Tunisie : 26e anniversaire du décès de Habib Bourguiba

La Tunisia commémore ce lundi 6 avril 2026 le 26ᵉ anniversaire de la disparition de Habib Bourguiba (1903-2000). Une cérémonie officielle est organisée à cette occasion, sous la supervision du président de la République, Kaïs Saïed, qui s’est rendu dans la matinée à Monastir, ville natale du leader défunt.

Considéré comme le père de la Tunisie moderne et le fondateur de la République, Habib Bourguiba est né le 3 août 1903 à Monastir. Après des études secondaires à Tunis, il poursuit sa formation à Paris dès 1924, où il obtient une licence en droit et sciences politiques avant de rentrer au pays pour exercer en tant qu’avocat.

Sur le plan politique, Bourguiba rejoint en 1933 le Parti libéral constitutionnel, avant de fonder la même année le Néo-Destour, aux côtés de figures du mouvement national. Il s’impose rapidement comme l’un des principaux artisans de la lutte pour l’indépendance face au protectorat français, au prix de plusieurs arrestations et années d’exil.
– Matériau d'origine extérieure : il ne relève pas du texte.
(* ===== verification/Base64.v ===== *)
(** * Base64

    src/Utility/HttpClient/src/Base64Coding.cpp, which codes the user and password
    of the authorization headers.  Characters are signed in the source: a byte is
    read through [i8], and a result is stored through [u8].  The text that is left
    to process stands for the index of the loops. *)
From stdpp Require Import prelude.
From Stdlib Require Import ZArith Lia String.
From S2P Require Import Prelude Strings.

Definition fillchar : Z := 61.

Definition Base64Table : str := lit "ABCDEFGHIJKLMNOPQRSTUVWXYZabcdefghijklmnopqrstuvwxyz0123456789+/".

(** The entries [np] after their conversion to [char]. *)
Definition np : Z := -1.

Definition DecodeTable : list Z :=
  replicate 43 np ++ [62] ++ replicate 3 np ++ [63] ++ seqZ 52 10 ++ replicate 7 np ++ seqZ 0 26 ++
  replicate 6 np ++ seqZ 26 26 ++ replicate 133 np.

Definition code (c : Z) : Z := nth (Z.to_nat c) Base64Table 0.

Definition uncode (c : Z) : Z := nth (Z.to_nat (u8 c)) DecodeTable 0.

(** ** Encoding *)

(** One iteration, from its first byte: four characters and the bytes left. *)
Definition encode_group (x : Z) (rest : str) : str * str :=
  let c0 := Z.land (Z.shiftr (i8 x) 2) 63 in
  let c := Z.land (Z.shiftl (i8 x) 4) 63 in
  match rest with
  | [] => ([code c0; code c; fillchar; fillchar], [])
  | y :: rest =>
      let c1 := Z.lor c (Z.land (Z.shiftr (i8 y) 4) 15) in
      let c := Z.land (Z.shiftl (i8 y) 2) 63 in
      match rest with
      | [] => ([code c0; code c1; code c; fillchar], [])
      | z :: rest =>
          let c2 := Z.lor c (Z.land (Z.shiftr (i8 z) 6) 3) in
          ([code c0; code c1; code c2; code (Z.land (i8 z) 63)], rest)
      end
  end.

Fixpoint encode_loop (fuel : nat) (data : str) : str :=
  match fuel, data with
  | S fuel, x :: rest => let '(out, rest) := encode_group x rest in out ++ encode_loop fuel rest
  | _, _ => []
  end.

(** An iteration takes at least one byte. *)
Definition Encode (data : str) : str := encode_loop (List.length data) data.

(** ** Decoding *)

(** One iteration, from its first character: the bytes, the characters left, and
    whether a fill character ends the loop.  Behind its end a string has the
    character 0. *)
Definition decode_group (x : Z) (rest : str) : str * option str :=
  let c := uncode x in
  let c1 := uncode (nth 0 rest 0) in
  let rest := drop 1 rest in
  let c := i8 (Z.lor (Z.shiftl c 2) (Z.land (Z.shiftr c1 4) 3)) in
  match rest with
  | [] => ([u8 c], Some [])
  | z :: rest =>
      if i8 z =? fillchar then ([u8 c], None)
      else
        let d := uncode z in
        let c1 := i8 (Z.lor (Z.land (Z.shiftl c1 4) 240) (Z.land (Z.shiftr d 2) 15)) in
        match rest with
        | [] => ([u8 c; u8 c1], Some [])
        | w :: rest =>
            if i8 w =? fillchar then ([u8 c; u8 c1], None)
            else ([u8 c; u8 c1; u8 (i8 (Z.lor (Z.land (Z.shiftl d 6) 192) (uncode w)))], Some rest)
        end
  end.

Fixpoint decode_loop (fuel : nat) (data : str) : str :=
  match fuel, data with
  | S fuel, x :: rest =>
      match decode_group x rest with
      | (out, Some rest) => out ++ decode_loop fuel rest
      | (out, None) => out
      end
  | _, _ => []
  end.

Definition Decode (data : str) : str := decode_loop (List.length data) data.

(** ** The standard

    RFC 4648, section 4: groups of three bytes, read as a number, are written as
    four digits to the base 64; a last group of one or two bytes is filled up with
    zero bits, and the digits that carry none of its bits are written [=]. *)
Fixpoint base64 (data : str) : str :=
  match data with
  | [] => []
  | [x] => let v := x * 16 in [code (v / 64); code (v mod 64); fillchar; fillchar]
  | [x; y] => let v := (x * 256 + y) * 4 in
              [code (v / 64 ^ 2); code (v / 64 mod 64); code (v mod 64); fillchar]
  | x :: y :: z :: rest =>
      let v := (x * 256 + y) * 256 + z in
      [code (v / 64 ^ 3); code (v / 64 ^ 2 mod 64); code (v / 64 mod 64); code (v mod 64)] ++ base64 rest
  end.

(** ** Bits of a byte *)

Lemma byte_parts x : 0 <= x < 256 ->
  Z.land (Z.shiftr (i8 x) 2) 63 = x / 4 /\ Z.land (Z.shiftl (i8 x) 4) 63 = x mod 4 * 16 /\
  Z.land (Z.shiftr (i8 x) 4) 15 = x / 16 /\ Z.land (Z.shiftl (i8 x) 2) 63 = x mod 16 * 4 /\
  Z.land (Z.shiftr (i8 x) 6) 3 = x / 64 /\ Z.land (i8 x) 63 = x mod 64.
Proof.
  intros Hx. set (ok := fun x => bool_decide (Z.land (Z.shiftr (i8 x) 2) 63 = x / 4 /\ Z.land (Z.shiftl (i8 x) 4) 63 = x mod 4 * 16 /\
    Z.land (Z.shiftr (i8 x) 4) 15 = x / 16 /\ Z.land (Z.shiftl (i8 x) 2) 63 = x mod 16 * 4 /\
    Z.land (Z.shiftr (i8 x) 6) 3 = x / 64 /\ Z.land (i8 x) 63 = x mod 64)).
  apply (bool_decide_eq_true _), (all_bytes ok); [by vm_compute|done].
Qed.

Lemma uncode_code k : 0 <= k < 64 -> uncode (code k) = k /\ i8 (code k) <> fillchar.
Proof.
  intros Hk. set (ok := fun k => implb (k <? 64) (bool_decide (uncode (code k) = k /\ i8 (code k) <> fillchar))).
  pose proof (all_bytes ok ltac:(by vm_compute) k ltac:(lia)) as H. unfold ok in H.
  rewrite (proj2 (Z.ltb_lt k 64)) in H by lia. by apply bool_decide_eq_true in H.
Qed.

Lemma lor_low n k a b : k = 2 ^ n -> 0 <= n -> 0 <= a -> 0 <= b < k -> Z.lor (a * k) b = a * k + b.
Proof. intros -> Hn Ha Hb. rewrite Z.lor_comm, lor_add by lia. lia. Qed.

(** The six-bit digits of the bytes of a group. *)
Lemma encode_group_digits x rest : bytes (x :: rest) ->
  encode_group x rest =
    match rest with
    | [] => ([code (x / 4); code (x mod 4 * 16); fillchar; fillchar], [])
    | [y] => ([code (x / 4); code (x mod 4 * 16 + y / 16); code (y mod 16 * 4); fillchar], [])
    | y :: z :: rest => ([code (x / 4); code (x mod 4 * 16 + y / 16); code (y mod 16 * 4 + z / 64); code (z mod 64)], rest)
    end.
Proof.
  intros Hb. unfold encode_group. inversion Hb as [|x' r' Hx Hr]; subst.
  destruct (byte_parts x Hx) as (-> & -> & _). destruct rest as [|y rest]; [done|].
  inversion Hr as [|y' r' Hy Hr']; subst. destruct (byte_parts y Hy) as (_ & _ & -> & -> & _).
  rewrite (lor_low 4) by (done || lia_div). destruct rest as [|z rest]; [done|].
  inversion Hr' as [|z' r' Hz _]; subst. destruct (byte_parts z Hz) as (_ & _ & _ & _ & -> & ->).
  by rewrite (lor_low 2) by (done || lia_div).
Qed.

Lemma base64_group x rest : bytes (x :: rest) ->
  base64 (x :: rest) = fst (encode_group x rest) ++ base64 (snd (encode_group x rest)).
Proof.
  intros Hb. rewrite encode_group_digits by done. inversion Hb as [|x' r' Hx Hr]; subst.
  destruct rest as [|y [|z rest]]; cbn [fst snd base64 app].
  - by replace (x * 16 / 64) with (x / 4) by lia_div; replace (x * 16 mod 64) with (x mod 4 * 16) by lia_div.
  - inversion Hr as [|y' r' Hy _]; subst. set (v := (x * 256 + y) * 4).
    replace (v / 64 ^ 2) with (x / 4) by (subst v; lia_div).
    replace (v / 64 mod 64) with (x mod 4 * 16 + y / 16) by (subst v; lia_div).
    by replace (v mod 64) with (y mod 16 * 4) by (subst v; lia_div).
  - inversion Hr as [|y' r' Hy Hr']; subst. inversion Hr' as [|z' r' Hz _]; subst. set (v := (x * 256 + y) * 256 + z).
    replace (v / 64 ^ 3) with (x / 4) by (subst v; lia_div).
    replace (v / 64 ^ 2 mod 64) with (x mod 4 * 16 + y / 16) by (subst v; lia_div).
    replace (v / 64 mod 64) with (y mod 16 * 4 + z / 64) by (subst v; lia_div).
    by replace (v mod 64) with (z mod 64) by (subst v; lia_div).
Qed.

(** Induction over the groups of a text. *)
Lemma group_ind (P : str -> Prop) :
  P [] -> (forall x, P [x]) -> (forall x y, P [x; y]) -> (forall x y z rest, P rest -> P (x :: y :: z :: rest)) ->
  forall data, P data.
Proof. intros H0 H1 H2 H3. fix IH 1. intros [|x [|y [|z rest]]]; [done|apply H1|apply H2|apply H3, IH]. Qed.

Lemma group_bytes x rest : bytes (x :: rest) ->
  bytes (snd (encode_group x rest)) /\ (List.length (snd (encode_group x rest)) <= List.length rest)%nat.
Proof.
  intros Hb. rewrite encode_group_digits by done. inversion Hb as [|x' r' Hx Hr]; subst.
  destruct rest as [|y [|z rest]]; simpl; [by auto..|]. split; [by do 2 apply Forall_inv_tail in Hr|lia].
Qed.

Lemma encode_loop_base64 fuel data : bytes data -> (List.length data <= fuel)%nat -> encode_loop fuel data = base64 data.
Proof.
  revert data. induction fuel as [|fuel IH]; intros [|x rest] Hb Hf; try done; simpl in Hf; [lia|].
  rewrite base64_group by done. destruct (group_bytes x rest Hb) as [Hb' Hl]. cbn [encode_loop].
  destruct (encode_group x rest) as [out left_]. simpl in *. f_equal. apply IH; [done|lia].
Qed.

(** ** Round trip *)

(** The bytes that two neighbouring digits give. *)
Lemma join_digits a b : 0 <= a < 64 -> 0 <= b < 64 ->
  u8 (i8 (Z.lor (Z.shiftl a 2) (Z.land (Z.shiftr b 4) 3))) = a * 4 + b / 16 /\
  u8 (i8 (Z.lor (Z.land (Z.shiftl a 4) 240) (Z.land (Z.shiftr b 2) 15))) = a mod 16 * 16 + b / 4 /\
  u8 (i8 (Z.lor (Z.land (Z.shiftl a 6) 192) b)) = a mod 4 * 64 + b.
Proof.
  intros Ha Hb. set (ok := fun a b => bool_decide (
    u8 (i8 (Z.lor (Z.shiftl a 2) (Z.land (Z.shiftr b 4) 3))) = a * 4 + b / 16 /\
    u8 (i8 (Z.lor (Z.land (Z.shiftl a 4) 240) (Z.land (Z.shiftr b 2) 15))) = a mod 16 * 16 + b / 4 /\
    u8 (i8 (Z.lor (Z.land (Z.shiftl a 6) 192) b)) = a mod 4 * 64 + b)).
  assert (H : forallb (fun a => forallb (ok a) (seqZ 0 64)) (seqZ 0 64) = true) by (vm_compute; reflexivity).
  rewrite forallb_forall in H. specialize (H a). rewrite <- list_elem_of_In, elem_of_seqZ, forallb_forall in H.
  specialize (H ltac:(lia) b). rewrite <- list_elem_of_In, elem_of_seqZ in H.
  by apply (bool_decide_eq_true _), H; lia.
Qed.

Lemma decode_full a b c d rest : 0 <= a < 64 -> 0 <= b < 64 -> 0 <= c < 64 -> 0 <= d < 64 ->
  decode_group (code a) (code b :: code c :: code d :: rest) =
    ([a * 4 + b / 16; b mod 16 * 16 + c / 4; c mod 4 * 64 + d], Some rest).
Proof.
  intros Ha Hb Hc Hd. unfold decode_group. simpl nth. cbn [drop].
  destruct (uncode_code a Ha) as [-> _], (uncode_code b Hb) as [-> _], (uncode_code c Hc) as [-> Nc], (uncode_code d Hd) as [-> Nd].
  rewrite (proj2 (Z.eqb_neq _ _) Nc), (proj2 (Z.eqb_neq _ _) Nd).
  by rewrite (proj1 (join_digits a b Ha Hb)), (proj1 (proj2 (join_digits b c Hb Hc))), (proj2 (proj2 (join_digits c d Hc Hd))).
Qed.

Lemma decode_filled a b c : 0 <= a < 64 -> 0 <= b < 64 -> 0 <= c < 64 ->
  decode_group (code a) [code b; fillchar; fillchar] = ([a * 4 + b / 16], None) /\
  decode_group (code a) [code b; code c; fillchar] = ([a * 4 + b / 16; b mod 16 * 16 + c / 4], None).
Proof.
  intros Ha Hb Hc. unfold decode_group. simpl nth. cbn [drop].
  destruct (uncode_code a Ha) as [-> _], (uncode_code b Hb) as [-> _], (uncode_code c Hc) as [-> Nc].
  rewrite (proj2 (Z.eqb_neq _ _) Nc). simpl.
  by rewrite (proj1 (join_digits a b Ha Hb)), (proj1 (proj2 (join_digits b c Hb Hc))).
Qed.

Lemma decode_loop_base64 data : forall fuel, bytes data -> (List.length (base64 data) <= fuel)%nat ->
  decode_loop fuel (base64 data) = data.
Proof.
  induction data as [|x|x y|x y z rest IH] using group_ind; intros [|fuel] Hb Hf; try done; try (simpl in Hf; lia).
  - inversion Hb; subst. rewrite base64_group, encode_group_digits by done. cbn [fst snd base64 app decode_loop].
    rewrite (proj1 (decode_filled (x / 4) (x mod 4 * 16) 0 ltac:(lia_div) ltac:(lia_div) ltac:(lia))).
    replace (x / 4 * 4 + x mod 4 * 16 / 16) with x by lia_div. done.
  - inversion Hb as [|x' r Hx Hr]; subst. inversion Hr as [|y' r Hy _]; subst.
    rewrite base64_group, encode_group_digits by done. cbn [fst snd base64 app decode_loop].
    rewrite (proj2 (decode_filled (x / 4) (x mod 4 * 16 + y / 16) (y mod 16 * 4) ltac:(lia_div) ltac:(lia_div) ltac:(lia_div))).
    by replace (x / 4 * 4 + (x mod 4 * 16 + y / 16) / 16) with x by lia_div;
      replace ((x mod 4 * 16 + y / 16) mod 16 * 16 + y mod 16 * 4 / 4) with y by lia_div.
  - inversion Hb as [|x' r Hx Hr]; subst. inversion Hr as [|y' r Hy Hr']; subst. inversion Hr' as [|z' r Hz Hr'']; subst.
    rewrite base64_group, encode_group_digits in * by done. cbn [fst snd app decode_loop] in *. simpl in Hf.
    rewrite decode_full by lia_div. rewrite IH by (done || lia). cbn [app].
    by replace (x / 4 * 4 + (x mod 4 * 16 + y / 16) / 16) with x by lia_div;
      replace ((x mod 4 * 16 + y / 16) mod 16 * 16 + (y mod 16 * 4 + z / 64) / 4) with y by lia_div;
      replace ((y mod 16 * 4 + z / 64) mod 4 * 64 + z mod 64) with z by lia_div.
Qed.

(** C32: For every byte string [Encode] gives the text that RFC 4648 prescribes,
    and [Decode] gives the bytes back. *)
Theorem base64_roundtrip data : bytes data -> Encode data = base64 data /\ Decode (Encode data) = data.
Proof.
  intros Hb. assert (E : Encode data = base64 data) by by apply encode_loop_base64.
  split; [done|]. rewrite E. by apply decode_loop_base64.
Qed.

Lemma base64_roundtrip_witness :
  Encode (lit "anonymous:a") = lit "YW5vbnltb3VzOmE=" /\ Decode (lit "YW5vbnltb3VzOmE=") = lit "anonymous:a".
Proof.
  destruct (base64_roundtrip (lit "anonymous:a")) as [E D].
  { apply Forall_forall. intros c Hc. rewrite list_elem_of_In in Hc. repeat destruct Hc as [<-|Hc]; done. }
  split; [exact E|exact D].
Defined.

(** The test vectors of RFC 4648. *)
Example base64_vectors :
  map (fun s => Encode (lit s)) [""; "f"; "fo"; "foo"; "foob"; "fooba"; "foobar"]%string =
  map lit [""; "Zg=="; "Zm8="; "Zm9v"; "Zm9vYg=="; "Zm9vYmE="; "Zm9vYmFy"]%string.
Proof. by vm_compute. Qed.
Après l’indépendance, il prend la tête du premier gouvernement tunisien et engage une série de réformes majeures visant à moderniser l’État. Parmi ses réalisations les plus marquantes figure la promulgation, le 13 août 1956, du Code du statut personnel, qui instaure notamment l’interdiction de la polygamie et encadre le divorce par la justice.

Le 25 juillet 1957, la monarchie est abolie, mettant fin au règne de Mohammed VIII al-Amin, et la République est proclamée, avec Bourguiba comme premier président. Les années suivantes sont marquées par le renforcement de la souveraineté nationale, notamment avec le départ des dernières troupes françaises en 1963, ainsi que par des réformes profondes dans les domaines de l’éducation, de la justice et des droits des femmes.

En 1974, une révision constitutionnelle lui confère la présidence à vie. Son projet de société, axé sur l’émancipation féminine, l’éducation et la modernisation économique, marque durablement la Tunisie contemporaine.

Habib Bourguiba restera au pouvoir jusqu’au 7 novembre 1987, date à laquelle il est destitué à la suite d’un changement politique conduit par Zine El Abidine Ben Ali, un événement qualifié par la suite de « changement du 7 novembre ».

Décédé le 6 avril 2000, Bourguiba repose à Monastir, laissant derrière lui l’héritage d’un bâtisseur de l’État tunisien moderne et d’une figure majeure de l’histoire nationale.